Les mots en disent-ils plus, en disent-ils moins qu'une autre forme d'expression ? Au nom de quelle motivation s'expose-t-on ainsi ? il me semble m'être livré sur ce to be or not to be. La crainte est que cela ne soit aussi malvenu qu'une contradictoire publication de journal intime ; si c'est pour se mettre au niveau d'un auteur “ vergogneux ” manière de parodier son nom de famille, antipathique au possible pour avoir vilipendé, sali sa Corrèze natale arriérée d'où rien de culturel, d'esprit n'aurait su émaner, tandis qu'à Paris où l'homme a pu se réfugier... Paris... À cette bien piètre opinion, s'ajoute ma suspicion quant à l'édition des 1000 pages de son journal intime journalier. Diantre ! plutôt se passer de sa façon de penser, sinon du pipi-caca des contingences quotidiennes... pas de quoi se vanter du millier de feuillets ! 
Sauf que toute cette préparation au départ, au voyage, ne relèverait-elle pas du mien de pipi-caca ? Ne suis-je pas fourré dans une position d'arroseur arrosé ? Je me rassure, cela ne ressort pas du déroulé d'une journée ordinaire, ce n'est pas tous les jours qu'une telle perturbation affecte. 

Plage de Tambau non loin de Joan Pessoa, janvier-février 1955.

Et puis ce n'est qu'une proposition, rien d'imposé, peut-être un témoignage pour plus tard comme s'agissant des lettres de papa suite à notre voyage en paquebot de 1953 à travers l'Atlantique, l'océan au parfum perdu depuis sept décennies...   

Gisèle_Pineau_et_Jacques_Lacarrière-FIG_1998 Archives St-Dié-des-Vosges under the Creative Commons Attribution-Share Alike 4.0 International license Source scan de la photo originale.

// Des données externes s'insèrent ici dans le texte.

(** The first [n] numbers of a generator. *)
Definition issued (n : nat) (h : Handle) : list Z := map (fun k => next (handle_after k h)) (seq 0 n).

Lemma issued_S n h : issued (S n) h = issued n h ++ [next (handle_after n h)].
Proof. unfold issued. by rewrite seq_S, map_app. Qed.

Lemma data_events_length ns : zlen (data_of ns) + zlen (events_of ns) = zlen ns.
Proof.
  induction ns as [|[d|e] ns IH]; [done|..]; rewrite zlen_cons, <-IH.
  - change (data_of (NData d :: ns)) with (d :: data_of ns).
    change (events_of (NData d :: ns)) with (events_of ns). rewrite zlen_cons. lia.
  - change (data_of (NEvent e :: ns)) with (data_of ns).
    change (events_of (NEvent e :: ns)) with (e :: events_of ns). rewrite zlen_cons. lia.
Qed.
Lemma data_of_app a b : data_of (a ++ b) = data_of a ++ data_of b.
Proof. apply omap_app. Qed.
Lemma events_of_app a b : events_of (a ++ b) = events_of a ++ events_of b.
Proof. apply omap_app. Qed.

Lemma make_message_ret n ns now : ns <> [] -> exists m, make_notification_message n ns now = Ret m
  /\ nm_sequence_number m = n /\ nm_publish_time m = datetime_from now
  /\ msg_data m = data_of ns /\ msg_events m = events_of ns /\ msg_size m = zlen ns /\ has_data m = true.
Proof.
  intros Hns. unfold make_notification_message, data_change.
  assert (is_nil (data_of ns) && is_nil (events_of ns) = false) as ->.
  { destruct ns as [|[]]; [done|..]; simpl; [done|]. by rewrite andb_false_r. }
  eexists. split; [done|]. split; [done|]. split; [done|].
  rewrite <-data_events_length. unfold msg_size, msg_data, msg_events. simpl.
  destruct (data_of ns), (events_of ns); simpl; rewrite ?app_nil_r; done.
Qed.

(** ** Scans *)

(** All notifications of a scan, in order: those in messages and those collected. *)
Definition scan_data (sc : scan) : list MonitoredItemNotification :=
  flat_map msg_data (sc_messages sc) ++ data_of (sc_notifications sc).
Definition scan_events (sc : scan) : list EventFieldList :=
  flat_map msg_events (sc_messages sc) ++ events_of (sc_notifications sc).

(** A message within the bounds of a publish. *)
Definition msg_ok (max now : Z) (m : NotificationMessage) : Prop :=
  1 <= msg_size m /\ (0 < max -> msg_size m <= max) /\ has_data m = true /\ nm_publish_time m = datetime_from now.

Record scan_ok (max now : Z) (h : Handle) (sc : scan) : Prop := {
  so_numbers : map nm_sequence_number (sc_messages sc) = issued (length (sc_messages sc)) h;
  so_handle : sc_sequence_number sc = handle_after (length (sc_messages sc)) h;
  so_messages : Forall (msg_ok max now) (sc_messages sc);
  so_room : 0 < max -> zlen (sc_notifications sc) < max
}.

(** [sc'] is [sc] with more notifications scanned. *)
Definition scanned (ns : list Notification) (sc sc' : scan) : Prop :=
  scan_data sc' = scan_data sc ++ data_of ns /\ scan_events sc' = scan_events sc ++ events_of ns.

Lemma scanned_nil sc : scanned [] sc sc.
Proof. unfold scanned. simpl. by rewrite !app_nil_r. Qed.
Lemma scanned_trans a b sc1 sc2 sc3 : scanned a sc1 sc2 -> scanned b sc2 sc3 -> scanned (a ++ b) sc1 sc3.
Proof. unfold scanned. intros [-> ->] [-> ->]. by rewrite data_of_app, events_of_app, !app_assoc. Qed.

Lemma scan_start_ok max now h : scan_ok max now h (mkScan h [] []).
Proof. split; simpl; try done. Qed.

Lemma flush_scan_ret max now h sc : scan_ok max now h (mkScan (sc_sequence_number sc) [] (sc_messages sc)) ->
  sc_notifications sc <> [] -> (0 < max -> zlen (sc_notifications sc) <= max) ->
  exists sc', flush_scan now sc = Ret sc' /\ scan_ok max now h sc' /\ scanned [] sc sc'
  /\ sc_notifications sc' = [].
Proof.
  intros [Hn Hh Hm _] Hne Hmax. simpl in *. unfold flush_scan.
  destruct (handle_next (sc_sequence_number sc)) as [n h'] eqn:Hnext.
  destruct (make_message_ret n (sc_notifications sc) now Hne) as (m & -> & Hseq & Ht & Hd & He & Hs & Hhas).
  simpl. assert (n = next (handle_after (length (sc_messages sc)) h)) as Hnn.
  { rewrite <-Hh. unfold handle_next in Hnext. by injection Hnext. }
  assert (h' = handle_after (S (length (sc_messages sc))) h) as Hh'.
  { change (h' = (handle_next (handle_after (length (sc_messages sc)) h)).2). by rewrite <-Hh, Hnext. }
  eexists. split; [done|]. split; [|split; [|done]].
  - split; simpl; rewrite ?length_app, ?map_app, ?Nat.add_1_r; simpl.
    + by rewrite issued_S, Hn, Hseq, Hnn.
    + done.
    + apply Forall_app. split; [done|]. constructor; [|done]. split; [|by auto with lia].
      rewrite Hs. unfold zlen. destruct (sc_notifications sc); [done|]. simpl. lia.
    + done.
  - unfold scanned, scan_data, scan_events. simpl. rewrite !app_nil_r, !flat_map_app. simpl.
    by rewrite Hd, He, !app_nil_r.
Qed.

Lemma push_ret max now h n sc : scan_ok max now h sc ->
  exists sc', push_notification max now n sc = Ret sc' /\ scan_ok max now h sc' /\ scanned [n] sc sc'.
Proof.
  intros Hok. unfold push_notification. simpl.
  set (sc1 := mkScan (sc_sequence_number sc) (sc_notifications sc ++ [n]) (sc_messages sc)).
  assert (scanned [n] sc sc1) as Hs1.
  { unfold scanned, scan_data, scan_events. simpl. by rewrite data_of_app, events_of_app, !app_assoc. }
  destruct Hok as [Hn Hh Hm Hr].
  destruct ((max <=? zlen (sc_notifications sc ++ [n])) && (0 <? max)) eqn:Hfull.
  - bool_to_prop. destruct (flush_scan_ret max now h sc1) as (sc' & Hf & Hok & Hs & _).
    + by split.
    + simpl. by destruct (sc_notifications sc).
    + intros Hpos. simpl. rewrite zlen_app, zlen_cons, zlen_nil. specialize (Hr Hpos). lia.
    + exists sc'. split; [done|]. split; [done|]. change [n] with ([n] ++ []). by eapply scanned_trans.
  - exists sc1. split; [done|]. split; [|done]. split; simpl; try done. intros Hpos.
    apply andb_false_iff in Hfull as [?|?]; bool_to_prop; lia.
Qed.

(** The notifications an item delivers when it is emptied. *)
Definition delivered (i : MonitoredItem) : list Notification := (drain (pop_fuel i) i).1.

Lemma pop_loop_drain fuel max now h i sc : scan_ok max now h sc ->
  has_notifications (drain fuel i).2 = false -> pop_notification (drain fuel i).2 = (None, (drain fuel i).2) ->
  (length (drain fuel i).1 < fuel)%nat ->
  exists sc', pop_loop fuel max now i sc = Ret ((drain fuel i).2, sc')
  /\ scan_ok max now h sc' /\ scanned (drain fuel i).1 sc sc'.
Proof.
  revert i sc. induction fuel as [|fuel IH]; intros i sc Hok Hemp Hpop Hlen; simpl in *; [lia|].
  destruct (pop_notification i) as [[n|] i1] eqn:Hp.
  - destruct (push_ret max now h n sc Hok) as (sc1 & -> & Hok1 & Hs1). simpl.
    specialize (IH i1 sc1 Hok1). destruct (drain fuel i1) as [ns i2]. simpl in *.
    destruct IH as (sc2 & H1 & H2 & H3); [done..|lia|]. exists sc2. repeat split; [done|apply H2..| |];
      destruct (scanned_trans [n] ns sc sc1 sc2) as [? ?]; done.
  - simpl in *. exists sc. split; [done|]. split; [done|]. apply scanned_nil.
Qed.

Lemma pop_empty i : has_notifications i = false -> pop_notification i = (None, i).
Proof.
  unfold has_notifications, pop_notification, pop_front.
  destruct (mi_notification_queue i), (mi_overflow_event i); simpl; done.
Qed.

Lemma drain_spec i :
  (drain (pop_fuel i) i).1 = (if mi_discard_oldest i then overflow_indicator i ++ mi_notification_queue i
                              else mi_notification_queue i ++ overflow_indicator i)
  /\ has_notifications (drain (pop_fuel i) i).2 = false.
Proof. apply drain_all. unfold pop_fuel. lia. Qed.

Lemma pop_all_ret max now h i sc : scan_ok max now h sc ->
  exists sc', pop_all max now i sc = Ret ((drain (pop_fuel i) i).2, sc')
  /\ has_notifications (drain (pop_fuel i) i).2 = false
  /\ scan_ok max now h sc' /\ scanned (delivered i) sc sc'.
Proof.
  intros Hok. destruct (drain_spec i) as [Hd He].
  destruct (pop_loop_drain (pop_fuel i) max now h i sc Hok He (pop_empty _ He)) as (sc' & H1 & H2 & H3).
  - rewrite Hd. unfold pop_fuel, overflow_indicator.
    destruct (mi_discard_oldest i), (mi_overflow_event i); rewrite ?length_app; simpl; lia.
  - by exists sc'.
Qed.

Pardon, rapport aux détours et divagations, le plaidoyer de mon défenseur, s'agissant d'un écrivain de ma “ pléiade ”, n'en sera que plus approprié. Par une échelle meunière, malgré ses 78 printemps, il débouche dans sa mansarde de Sacy ; sur le bureau bien rangé, le papier : 

« Assez Dedieu, tes complications embrouillent, voilà si tu en es d'accord, ça manque d'effet de manches mais je viens, je vois, je vais à l'essentiel j'espère :  

« La vie et l'écriture. L'amour et l'écriture. L'ailleurs et l'écriture. 
Pas d'ambition. Pas de concessions. Peu d'argent. Beaucoup d'amour. Beaucoup d'amis. Pas de calculs. 
Refus des gloires enviées. Des itinéraires préparés. Des chemins publics. Des compromissions. Des institutions. 
Écrire seulement pour être. Pour s'engager. Vers les autres. Avec les autres. Écrire pour dériver de l'homme ancien. Écrire pour dériver vers l'homme à naître. Rien d'autre."
Jacques Lacarrière (1925-2005) / Sourates, Ed. Fayard. 


Plus prosaïquement, il va être 18 heures ce dimanche de novembre au jour qui déguerpit tel un voleur. Pas tant de rasonaments, raisonnements, philosophies, ce n'est vraiment pas le moment. 
Revenir, continuer, ranger, nettoyer le vieux frigo une fois vidé. Repartir chez les miens, confier mon véhicule usagé aux bons soins du beau-frère, embrasser ma vieille maman, cent-un ans bientôt, trouvant que la séparation aligne trop de kilomètres, en rien convaincue si j'avance que cela ne correspond qu'à trente ou trente-une heures de “ distance ”. (à suivre).